What are the chlorophyll binding properties of CP47 and how do they influence excitation energy transfer in Photosystem II?

CP47 binds 16 chlorophyll molecules that play critical roles in light harvesting and energy transfer to the PSII reaction center . Advanced quantum mechanical studies have revealed important properties of these chlorophyll binding sites:

Excitation energy profile:
Recent quantum mechanics/molecular mechanics (QM/MM) studies utilizing time-dependent density functional theory have computed the excitation energies of all CP47 chlorophylls in membrane-embedded cyanobacterial PSII. This research has quantified the critical electrostatic effects of the protein environment on chlorophyll site energies .

Energy transfer pathways:
The ranking of site energies and identity of the most red-shifted chlorophylls (B3, followed by B1) differs from previous hypotheses in the literature . These red-shifted chlorophylls are particularly important as they likely represent the lowest energy states that funnel excitation energy toward the reaction center.

Structural determinants:
The histidine residues identified in CP47 are prime candidates for chlorophyll coordination. Their specific spacing (13-14 amino acids apart) and location in hydrophobic regions create the appropriate environment for chlorophyll binding . This structural arrangement optimizes the geometric orientation for efficient excitation energy transfer.

To experimentally study these properties, researchers employ:

  • Site-directed mutagenesis of putative chlorophyll-coordinating histidines

  • Ultrafast spectroscopic techniques to measure energy transfer kinetics

  • Low-temperature (77K) absorption and fluorescence spectroscopy

  • Computational modeling to predict energy transfer pathways

What is the "no reaction center" complex (NRC) and how does it challenge current models of PSII repair?

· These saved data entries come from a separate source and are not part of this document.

Lemma descriptors_protect_witness : exists c' t' v',
  (seginit (fun _ => 0x80112000);; tvinit (fun n => 0x80106000 + n);; idtinit 0x80114000;; switchuvm (fun _ => 0x80112800) (Some 0%nat))
    (seg_core, no_tables, {| Vm.kpgdir := 0; Vm.cr3 := 0; Vm.esp0 := 0 |}) = Ret tt (c', t', v') /\
  int_n t' 0 3 64 = Some (8, 0x80106040, true) /\ int_n t' 0 3 14 = None /\ esp0 (ts t' 0) = 0x8dfff000.
Proof.
  destruct (descriptors_protect (fun _ => 0x80112000) (fun _ => 0x80112800) 0x80114000 (fun n => 0x80106000 + n) seg_core no_tables
    {| Vm.kpgdir := 0; Vm.cr3 := 0; Vm.esp0 := 0 |} 0 0 false None 0) as (c' & t' & v' & E & _ & _ & _ & _ & _ & Hts & _ & _ & Hint).
  - split; [lia|]. split; [done|]. by eexists.
  - done.
  - done.
  - done.
  - by vm_compute.
  - done.
  - by vm_compute.
  - by vm_compute.
  - by vm_compute.
  - by vm_compute.
  - intros n Hn. lia.
  - exists c', t', v'. split; [exact E|]. rewrite Hts. split_and!; [apply (Hint 64) | apply (Hint 14) | done]; lia.
Defined.

End SegProof.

The recently discovered "no reaction center" complex (NRC) represents a significant revision to our understanding of Photosystem II repair mechanisms:

NRC composition and structure:
NRC is a stable pigment-protein complex containing the PSII core antenna proteins CP47 and CP43, along with most of their associated low molecular mass subunits and the assembly factor Psb27. Critically, it lacks five key PSII reaction center polypeptides: D1, D2, PsbE, PsbF, and PsbI .

Evidence for NRC integrity:
Analytical ultracentrifugation and clear native PAGE analysis confirm that NRC is a stable complex and not simply a mixture of free CP47 and CP43 proteins . Immunoblotting, mass spectrometry, and ultrafast spectroscopic results support the absence of a functional reaction center in this complex .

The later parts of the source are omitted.